Description
I have noticed the answer on #2042 and read the concerns expressed in #2065 which is presented as a solution to this problem.
While I concur with the naming challenges and the fact that we cannot use the name takeUntil
in Kotlin for this purpose, I do believe the use case of ensuring a flow is finite / completes is quite important and prevalent especially since the addition of StateFlow
and SharedFlow
, and is worth a dedicated operator.
transformWhile
indeed does the job, but it really doesn't convey the message cleanly, which after all is why I personally love Kotlin's collection and flow operators. takeWhile
, drop(n)
, etc. really read well, but transformWhile { emit(it); it.isNotTheLastOne() }
honestly doesn't. In particular it's unclear whether the element will be emitted if we return false (of course it is, since we emit before reaching the condition, but what I mean is that it's not obvious). The point is that the goal of this snippet doesn't pop right away at first glance. The code seems too complex to express a single idea - we're doing multiple things.

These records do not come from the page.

(** X1. [get_instance] keeps the registry entries that pass the filter in
    the order of the registry, probes them once each in descending order of
    score, entries of equal score in the order of the registry, and commits
    the first whose probe answers with a canonical URL outside
    [skipped_instances]; with none accepted it raises [IndexError]. *)
Theorem selector_probes_by_rank (net : Network) (w : World)
    (instances good : list Instance) :
  registry_response net (length (wire w)) (registry_request (self w))
  = RegistryOk instances ->
  filter_instances instances [] = Some good ->
  let c := set_header "User-Agent" pybalt_user_agent (self w) in
  let ranked := sort_by_score good in
  let found := fst (probe_in_order net (headers c) (skipped_instances (self w))
                      (S (length (wire w))) ranked) in
  let sent := snd (probe_in_order net (headers c) (skipped_instances (self w))
                     (S (length (wire w))) ranked) in
  get_instance net w
  = (match found with Some u => Return u | None => Raise IndexError end,
     mkWorld (match found with Some u => set_api_instance u c | None => c end)
       (wire w ++ registry_request (self w) :: sent))
  /\ good = filter (fun instance => passes instance = true) instances
  /\ descending ranked
  /\ ranked ≡ₚ good
  /\ (forall s, filter (fun i => score i = s) ranked
                = filter (fun i => score i = s /\ passes i = true) instances).
Proof.
  intros Hreg Hf c ranked found sent.
  assert (Hgood : good = filter (fun instance => passes instance = true) instances)
    by (now rewrite (filter_instances_passes _ _ _ Hf)).
  split; [now apply (get_instance_ranked net w instances good)|].
  split; [exact Hgood|].
  split; [apply sort_by_score_descending|].
  split; [apply sort_by_score_perm|].
  intros s. unfold ranked. rewrite sort_by_score_stable, Hgood.
  apply list_filter_filter.
Qed.

Lemma selector_probes_by_rank_witness :
  get_instance (net_listing [instance_backup; instance_good; instance_old; instance_tie])
    world_active
  = (Return "https://tie.example/",
     mkWorld (set_api_instance "https://tie.example/"
                (set_header "User-Agent" pybalt_user_agent (self world_active)))
       [registry_request (self world_active);
        mkRequest GET "https://cobalt.example"
          (<["User-Agent" := pybalt_user_agent]> plain_headers) None;
        mkRequest GET "https://tie.example"
          (<["User-Agent" := pybalt_user_agent]> plain_headers) None])
  /\ filter (fun i => score i = 60)
       (sort_by_score [instance_backup; instance_good; instance_tie])
     = [instance_good; instance_tie].
Proof.
  destruct (selector_probes_by_rank
              (net_listing [instance_backup; instance_good; instance_old; instance_tie])
              world_active
              [instance_backup; instance_good; instance_old; instance_tie]
              [instance_backup; instance_good; instance_tie]
              eq_refl eq_refl) as [H [_ [_ [_ Htie]]]].
  split; [rewrite H; vm_compute; reflexivity|].
  rewrite (Htie 60). vm_compute. reflexivity.
Defined.

(** X2. One call of [get_instance] sends the registry request first, and
    after it nothing but probes: of the entries that pass the filter, taken
    in the order of their rank, the first ones up to where the selection
    stops, one probe each; so at most as many probes as the registry has
    entries, and none when the registry request fails or a version is no
    number. *)
Theorem selector_request_bound (net : Network) (w : World) :
  let w' := snd (get_instance net w) in
  let cs := headers (set_header "User-Agent" pybalt_user_agent (self w)) in
  exists probes,
    sent_since w w' = registry_request (self w) :: probes
    /\ match registry_response net (length (wire w)) (registry_request (self w)) with
       | RegistryOk instances =>
           (length probes <= length instances)%nat
           /\ (filter_instances instances [] = None -> probes = [])
           /\ exists k,
                probes
                = map (fun i => mkRequest GET (probe_url i) cs None)
                    (take k (sort_by_score
                               (filter (fun i => passes i = true) instances)))
       | RegistryConnectorError | RegistryFailed => probes = []
       end.
Proof.
  cbn zeta.
  destruct (registry_response net (length (wire w)) (registry_request (self w)))
    as [instances| |] eqn:Hreg.
  - destruct (filter_instances instances []) as [good|] eqn:Hf.
    + rewrite (get_instance_ranked net w instances good Hreg Hf).
      cbn [snd]. unfold sent_since. cbn [wire]. rewrite drop_app_length.
      eexists. split; [reflexivity|].
      destruct (probe_in_order_prefix net
                  (headers (set_header "User-Agent" pybalt_user_agent (self w)))
                  (skipped_instances (self w)) (sort_by_score good)
                  (S (length (wire w)))) as [k [Hk Hs]].
      rewrite sort_by_score_length in Hk.
      pose proof (filter_instances_length _ _ _ Hf) as Hl. cbn [length] in Hl.
      split; [|split; [discriminate|]].
      * rewrite Hs, length_map, length_take. lia.
      * exists k. rewrite Hs. now rewrite (filter_instances_passes _ _ _ Hf).
    + rewrite get_instance_stops by now rewrite Hreg.
      cbn [snd]. unfold sent_since. cbn [wire]. rewrite drop_app_length.
      exists []. split; [reflexivity|]. split; [cbn; lia|]. split; [reflexivity|].
      now exists O.
  - rewrite get_instance_stops by now rewrite Hreg.
    cbn [snd]. unfold sent_since. cbn [wire]. rewrite drop_app_length.
    now exists [].
  - rewrite get_instance_stops by now rewrite Hreg.
    cbn [snd]. unfold sent_since. cbn [wire]. rewrite drop_app_length.
    now exists [].
Qed.

(** X3. A single registry entry whose version [int()] does not read makes
    [get_instance] raise [ValueError] before any probe, whatever the other
    entries are, and the active instance stays as it was; a version that
    begins with no number is such a version. With every version read,
    [get_instance] raises no [ValueError]. *)
Theorem selector_rejects_unparsable_version (net : Network) (w : World)
    (instances : list Instance) :
  registry_response net (length (wire w)) (registry_request (self w))
  = RegistryOk instances ->
  ((exists instance, instance ∈ instances /\ version_major instance = None) ->
   get_instance net w
   = (Raise ValueError,
      mkWorld (set_header "User-Agent" pybalt_user_agent (self w))
        (wire w ++ [registry_request (self w)])))
  /\ (forall instance, unnumbered (version instance) -> version_major instance = None)
  /\ ((forall instance, instance ∈ instances -> is_Some (version_major instance)) ->
      fst (get_instance net w) <> Raise ValueError).
Proof.
  intros Hreg. split; [|split].
  - intros Hbad.
    assert (Hf : filter_instances instances [] = None)
      by (now apply filter_instances_none).
    rewrite get_instance_stops by now rewrite Hreg. now rewrite Hreg.
  - apply version_major_unnumbered.
  - intros Hall.
    destruct (filter_instances instances []) as [good|] eqn:Hf.
    + rewrite (get_instance_ranked net w instances good Hreg Hf). cbn [fst].
      destruct (fst (probe_in_order _ _ _ _ _)); discriminate.
    + apply filter_instances_none in Hf as [i [Hi Hv]].
      destruct (Hall i Hi) as [m Hm]. congruence.
Qed.

Lemma selector_rejects_unparsable_version_witness :
  get_instance (net_listing [instance_backup; instance_separator]) world_active
  = (Raise ValueError,
     mkWorld (set_header "User-Agent" pybalt_user_agent (self world_active))
       (wire world_active ++ [registry_request (self world_active)]))
  /\ version_major instance_unversioned = None.
Proof.
  destruct (selector_rejects_unparsable_version
              (net_listing [instance_backup; instance_separator]) world_active
              [instance_backup; instance_separator] eq_refl) as [Hraise [Hread _]].
  split.
  - apply Hraise. exists instance_separator. split; [|apply Hread; now right].
    apply elem_of_cons. right. apply elem_of_cons. now left.
  - apply Hread. now right.
Defined.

Since the use case at hand is about ensuring flow completion on a certain condition, I would like to suggest completeAfter { it.isTheLastOne() }
as a possible name for this function. The name would suggest that we make the flow "complete" when a given condition is met, while still suggesting the element matching the condition will be included.
I understand that it doesn't follow the take
convention, but it's actually not what we want to express here. The focus is not on the fact that all elements match a condition and we want to take them. The focus is about completing the flow after we see a particular sentinel value.
Another possible option would be dropAfter
, which would match other helpers like substringAfter
, and follow the drop
naming convention for cutting off the end of a flow or collection. It would be slightly more general-sounding than completeAfter
, but with less emphasis on the "completion" aspect - making the flow finite.
If such an operator is not included in the coroutines lib, I believe a lot of projects will add their own and we'll end up with no common name for this operation, which would be sad for the ecosystem IMO.